--- DATA SECTION Enclosed Below ---
Lemma seed_loop_first_wins ls : forall w2p w2p',
  seed_loop ls w2p = Next w2p' ->
  forall w, w2p' !! w =
            match w2p !! w with
            | Some p => Some p
            | None => first_label w ls
            end.
Proof.
  induction ls as [|iline rest IH]; intros w2p w2p' Hrun w.
  - injection Hrun as <-. by destruct (w2p !! w).
  - rewrite seed_loop_cons in Hrun. cbn [first_label].
    destruct iline as [|c iline'].
    + rewrite seed_line_empty. by apply IH.
    + destruct (seed_line (String c iline')) as [[word ipol]| |]; [|done..].
      rewrite (IH _ _ Hrun w), lookup_emplace.
      destruct (w2p !! w); [done|]. by case_decide.
Qed.

(** C1, as stated, fails: in a seed file that lists [good] first as
    positive and then as negative, the loader keeps positive, the label of
    the first line, not the label of the last line. *)
Lemma seed_last_write_wins_fails :
  ~ seed_last_write_wins (lines repeated_seeds).
Proof.
  intros Hclaim.
  assert (exists g', read_seed_set (Some (IfStream (lines repeated_seeds) false))
                       initial_globals = Returned 0 g' /\
                     word2pol g' !! "good" = Some POSITIVE) as (g' & Hrun & Hgood).
  { eexists. split; vm_compute; reflexivity. }
  specialize (Hclaim g' Hrun "good"). rewrite Hgood in Hclaim.
  vm_compute in Hclaim. discriminate.
Qed.

(** C1, amended: when the same word occurs on several lines of the seed
    file, the earlier occurrence is kept.  For every seed file that the
    loader accepts, the resulting map gives each word the polarity of the
    first line that carries it (and has no entry for other words). *)
Theorem seed_first_write_wins (is_ : ifstream) (g' : globals) :
  read_seed_set (Some is_) initial_globals = Returned 0 g' ->
  forall w, word2pol g' !! w = first_label w (lines is_).
Proof.
  unfold read_seed_set. cbn [word2pol initial_globals].
  destruct (seed_loop (lines is_) ∅) as [w2p| |] eqn:Hloop; [|done..].
  destruct (read_error is_); [done|].
  intros [= <-] w. cbn [word2pol].
  by rewrite (seed_loop_first_wins _ _ _ Hloop w), lookup_empty.
Qed.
--- End of Enclosed DATA SECTION ---
◆ EXERCISE REQUIREMENTS ◆
Go through the listing above and pull out each line containing the word "that".

◆ OUTPUT ◆
(** C1, as stated, fails: in a seed file that lists [good] first as
    file, the earlier occurrence is kept.  For every seed file that the
    first line that carries it (and has no entry for other words). *)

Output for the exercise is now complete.